An authoritarian right-wing party in the US rose to power two years later in large part by arguing for the need to resist globalist overreach and reassert US sovereignty. “America First” is the naked expression of the US exceptionalism that once masked itself in liberal norms. Ditching the pretense, cruelty and shamelessness stand as reactionary foils for the values of dignity and respect emblematic of the human rights politic that exists in the US but is now in retreat. Withdrawing from multilateral forums like the UN Human Rights Council and defunding foreign aid and development were urgent matters, while travel bans and mass deportation became signature policies. International standards and exposure to scrutiny were replaced by a revanchist ideology of power and self-interest over everything.

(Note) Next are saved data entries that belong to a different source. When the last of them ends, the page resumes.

(** [map_vdso]; [killed] says whether taking the lock was interrupted. *)
Definition map_vdso (image : vdso_image) (addr : Z) (killed : bool) : M mm_struct Z :=
  if killed then mret (- Errno.EINTR)
  else
    _ ← mmap_write_lock;
    m ← get;
    let addr := get_unmapped_area (mmap m) addr (u64 (size image - sym_vvar_start image)) in
    let addr := u64 (addr + vtask_len) in
    ret ←
      (if IS_ERR_VALUE addr then mret (s32 addr)
       else
         let text_start := u64 (addr - sym_vvar_start image) in
         r ← do_install text_start (size image) vdso_mapping;
         if negb (r =? 0) then mret r
         else
           r ← do_install addr (u64 (- sym_vvar_start image)) vvar_mapping;
           if negb (r =? 0) then
             _ ← do_munmap text_start (size image); mret r
           else
             r ← do_install (u64 (addr - vtask_len)) vtask_len vtask_mapping;
             if negb (r =? 0) then
               _ ← do_munmap text_start (size image);
               _ ← do_munmap addr (u64 (- sym_vvar_start image));
               mret r
             else
               _ ← modify (set_ctx text_start (Some image) (u64 (addr - vtask_len)));
               mret 0);
    _ ← mmap_write_unlock;
    mret ret.

(** [vdso_addr]; [align_vdso_addr] is the hardware-specific alignment. *)
Definition vdso_addr (align_vdso_addr : Z -> Z) (random start len : Z) : Z :=
  let start := page_align start in
  let e := Z.land (u64 (start + len + PMD_SIZE - 1)) (2 ^ 64 - PMD_SIZE) in
  let e := if DEFAULT_MAP_WINDOW <=? e then DEFAULT_MAP_WINDOW else e in
  let e := u64 (e - len) in
  let addr :=
    if start <? e then
      let offset := u32 (random mod (Z.shiftr (u64 (e - start)) PAGE_SHIFT + 1)) in
      u64 (start + u32 (Z.shiftl offset PAGE_SHIFT))
    else start in
  align_vdso_addr addr.

Definition map_vdso_randomized (align : Z -> Z) (random : Z) (image : vdso_image) (killed : bool)
    : M mm_struct Z :=
  m ← get;
  map_vdso image (vdso_addr align random (start_stack m) (u32 (size image - sym_vvar_start image))) killed.

Definition map_vdso_once (image : vdso_image) (addr : Z) (killed : bool) : M mm_struct Z :=
  _ ← mmap_write_lock;
  m ← get;
  let mapped := existsb (fun v => bool_decide (vm_special v = vdso_mapping)
                                  || bool_decide (vm_special v = vvar_mapping)) (mmap m) in
  _ ← mmap_write_unlock;
  if mapped then mret (- Errno.EEXIST) else map_vdso image addr killed.

Definition load_vdso32 (vdso32_enabled : Z) (image32 : vdso_image) (killed : bool) : M mm_struct Z :=
  if negb (vdso32_enabled =? 1) then mret 0 else map_vdso image32 0 killed.

Definition arch_setup_additional_pages (vdso64_enabled : Z) (align : Z -> Z) (random : Z)
    (image64 : vdso_image) (killed : bool) : M mm_struct Z :=
  if vdso64_enabled =? 0 then mret 0 else map_vdso_randomized align random image64 killed.

Definition compat_arch_setup_additional_pages (x32 : bool) (vdso64_enabled vdso32_enabled : Z)
    (align : Z -> Z) (random : Z) (imagex32 image32 : vdso_image) (killed : bool) : M mm_struct Z :=
  if x32 then
    if vdso64_enabled =? 0 then mret 0 else map_vdso_randomized align random imagex32 killed
  else load_vdso32 vdso32_enabled image32 killed.

Definition arch_syscall_is_vdso_sigreturn (image : option vdso_image) (vdso : Z) (ia32_ip : option Z)
    : bool :=
  match ia32_ip, image with
  | Some ip, Some image =>
      bool_decide (img image = vdso_image_32) &&
      ((ip =? u64 (vdso + sym_vdso32_sigreturn_landing_pad image)) ||
       (ip =? u64 (vdso + sym_vdso32_rt_sigreturn_landing_pad image)))
  | _, _ => false
  end.

(** ** Reading from user space *)

(** A page of the task area that has been faulted in: a frame of physical memory,
    or the fresh page that begins with the words of the info structure. *)
Inductive upage := UPfn (pfn : Z) | UInfo (fields : list Z).

(** The page table entries of the address space, by virtual page number.  They
    stay when another thread runs on the address space. *)
Abbreviation ptab := (gmap Z upage).

(** The machine that faults and reads: the results of [vmf_insert_pfn_prot] and
    [alloc_page], physical memory, [sizeof(struct task_struct)], and what was in
    the page [alloc_page] gives. *)
Record machine := Machine {
  insert_result : Z -> Z -> Z;
  alloc_ok : bool;
  pmem : Z -> Z;
  sizeof_task : Z;
  fresh : Z -> Z
}.

(** The page at an address of the task area: the one in the page table, or the
    one that [vtask_fault] gives for the current task, which is entered there. *)
Definition user_page (C : machine) (task_phys : Z) (v : vma) (va : Z) : M ptab upage :=
  pt ← get;
  match pt !! (va / PAGE_SIZE) with
  | Some pg => mret pg
  | None =>
      let enter pg := (_ ← put (<[va / PAGE_SIZE := pg]> pt); mret pg) in
      match vtask_fault (insert_result C) task_phys (sizeof_task C) (alloc_ok C)
              (va - va mod PAGE_SIZE) ((va - vm_start v) / PAGE_SIZE) with
      | FaultPfn [(_, pfn)] => enter (UPfn pfn)
      | FaultInfo fields => enter (UInfo fields)
      | _ => abort Dangling
      end
  end.

Definition page_byte (C : machine) (pg : upage) (off : Z) : Z :=
  match pg with
  | UPfn pfn => pmem C (pfn * PAGE_SIZE + off)
  | UInfo fields => nth (Z.to_nat off) (concat (map (le_bytes 8) fields)) (fresh C off)
  end.

(** The byte the task at [task_phys] reads at an address. *)
Definition user_byte (C : machine) (m : mm_struct) (task_phys : Z) (va : Z) : M ptab Z :=
  match List.find (fun v => (vm_start v <=? va) && (va <? vm_end v)) (mmap m) with
  | Some v =>
      if bool_decide (vm_special v = vtask_mapping) then
        pg ← user_page C task_phys v va;
        mret (page_byte C pg (va mod PAGE_SIZE))
      else abort Dangling
  | None => abort Dangling
  end.

Fixpoint user_bytes (rd : Z -> M ptab Z) (va : Z) (n : nat) : M ptab (list Z) :=
  match n with
  | O => mret []
  | S n' => b ← rd va; bs ← user_bytes rd (va + 1) n'; mret (b :: bs)
  end.

(** [__vdso_get_task_struct_info]: the return value and, on success, the two
    fields of [*info]; [vdata] is the address of the vDSO data page's contents,
    [off_pid] that of [pid] in a [task_struct]. *)
Definition vdso_get_task_struct_info (rd : Z -> M ptab Z) (off_pid : Z) (info vdata : Z)
    : M ptab (Z * option (Z * Z)) :=
  if info =? NULL then mret (-1, None)
  else if vdata =? NULL then mret (- Errno.EINVAL, None)
  else
    let vinfo := u64 (Z.shiftl (Z.shiftr vdata PAGE_SHIFT) PAGE_SHIFT - PAGE_SIZE) in
    judge ← user_bytes rd (vinfo + 24) 8;
    if negb (le_val judge =? 114514) then mret (-1, None)
    else
      offset ← user_bytes rd vinfo 8;
      let vtask := u64 (vinfo - TASK_STRUCT_PAGE_NUMBER * PAGE_SIZE + le_val offset) in
      pid ← user_bytes rd (vtask + off_pid) 4;
      mret (0, Some (vtask, s32 (le_val pid))).

(** ** Placement *)

(** What the build guarantees of an image: whole pages, with the data pages
    right below the text and the vvar page first among them. *)
Record image_ok (i : vdso_image) : Prop := {
  size_pages : size i mod PAGE_SIZE = 0;
  size_range : 0 < size i < 2 ^ 31;
  vvar_pages : sym_vvar_start i mod PAGE_SIZE = 0;
  vvar_range : - 2 ^ 31 < sym_vvar_start i < 0;
  vvar_first : sym_vvar_page i = sym_vvar_start i
}.

Definition nonempty (v : vma) : Prop := vm_start v < vm_end v.

Lemma unmap_piece_clear start len v : 0 < len -> nonempty v -> clear_of start len v -> unmap_piece start len v = [v].
Proof.
  intros Hl Hn [Hc|Hc]; unfold unmap_piece, nonempty in *; destruct v as [a b k]; cbn in *.
  - rewrite Z.min_l by lia. destruct (Z.ltb_spec a b); [|lia].
    destruct (Z.ltb_spec (Z.max a (start + len)) b); [lia|done].
  - destruct (Z.ltb_spec a (Z.min b start)); [lia|]. rewrite Z.max_l by lia.
    destruct (Z.ltb_spec a b); [done|lia].
Qed.

Lemma unmap_piece_self start len k : 0 < len -> unmap_piece start len (Vma start (start + len) k) = [].
Proof.
  intros. unfold unmap_piece. cbn. destruct (Z.ltb_spec start (Z.min (start + len) start)); [lia|].
  destruct (Z.ltb_spec (Z.max start (start + len)) (start + len)); [lia|done].
Qed.

Lemma unmap_clear start len vs :
  0 < len -> Forall nonempty vs -> Forall (clear_of start len) vs -> (vs ≫= unmap_piece start len) = vs.
Proof.
  intros Hl Hn. induction Hn as [|v vs Hv Hvs IH]; intros Hc; [done|].
  inversion Hc; subst. rewrite bind_cons, unmap_piece_clear by done. cbn. by rewrite IH.
Qed.

(** The three areas, from the address found. *)
Definition vtask_area (g : Z) : vma := Vma g (g + vtask_len) vtask_mapping.
Definition vvar_area (i : vdso_image) (g : Z) : vma :=
  Vma (g + vtask_len) (g + vtask_len - sym_vvar_start i) vvar_mapping.
Definition text_area (i : vdso_image) (g : Z) : vma :=
  Vma (g + vtask_len - sym_vvar_start i) (g + vtask_len - sym_vvar_start i + size i) vdso_mapping.

Lemma unmapped_ok vs addr len :
  0 <= len < 2 ^ 64 -> IS_ERR_VALUE (get_unmapped_area vs addr len) = false ->
  let g := get_unmapped_area vs addr len in 0 <= g /\ g <= 2 ^ 47 /\ g mod PAGE_SIZE = 0.
Proof.
  intros Hl He g. pose proof (get_unmapped_area_range vs addr len) as Hr. cbv zeta in Hr. fold g in Hr, He.
  unfold IS_ERR_VALUE, MAX_ERRNO in *.
  destruct Hr as [Hr|(? & ? & ? & _)]; [|repeat split; lia].
  rewrite uwrap_small in He by (unfold is_u; lia). apply Z.leb_gt in He. lia.
Qed.

(** Run the monadic code over an address space given by its fields. *)
Ltac vrun := cbv beta iota zeta delta [mbind M_bind mret M_ret modify get abort negb
  mmap_write_lock mmap_write_unlock mmap_read_lock mmap_read_unlock do_munmap set_mmap set_lock
  set_ctx set_zapped mmap mmap_lock ctx_vdso ctx_vdso_image ctx_vtask start_stack zapped].

(** An installation: nothing happens, or the area is free and is added. *)
Lemma do_install_spec start len k m :
  (do_install start len k m = Ok (0, set_mmap (cons (Vma start (u64 (start + len)) k)) m) /\
   0 < len /\ Forall (clear_of start len) (mmap m)) \/
  (exists r, r < 0 /\ do_install start len k m = Ok (r, m)).
Proof.
  unfold do_install, mbind, M_bind, get, modify, mret, M_ret.
  pose proof (install_range (mmap m) start len).
  destruct (Z.eqb_spec (install_special_mapping (mmap m) start len) 0) as [E|E].
  - left. split; [done|]. by apply install_free.
  - right. eexists. split; [|done]. lia.
Qed.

A structural, holistic understanding about the role of US power argues that the state needs to be held to account domestically if we hope to mitigate internal injustices and the most harmful expressions of US foreign policy. We cannot hope to advance a better world if we refuse to model this within our own national borders. International human rights can be an effective movement architecture because of the way it links issues, struggles, geographies, and identities; forges institutional connections from the local to the global and back; and brings people together by centering human dignity and equality as the foundational concept. 

Across 30 years and millions invested. the practice of human rights drove campaigns, informed messaging, altered the non-profit and philanthropy sectors, and motivated international engagement. Human rights proved to be a useful container for people-power with the muscle to constrain the arbitrary exercise of state-power and the overindulgences of capitalist markets. In the US, human rights may not be a native species; it does not bloom wildly without proper seeding, intentional nourishment, and consistent care.

Across Democratic and Republican administrations, from the war on terror through Hurricane Katrina, the housing crash, Ferguson, Flint, family separation, the COVID-19 pandemic, Dobbs, mass deportation and the rise of authoritarianism, the human rights framework informed action and shaped calls for accountability. However, a sober assessment of the state of human rights needs only to point to daily headlines to understand that threats to dignity are growing. Executive power is consolidating. Funding streams are drying up. Global machinery is weakening. Outrage is building. In this environment, we have a renewed opportunity to galvanize civil society to use an international framework and build a sustainable human rights culture.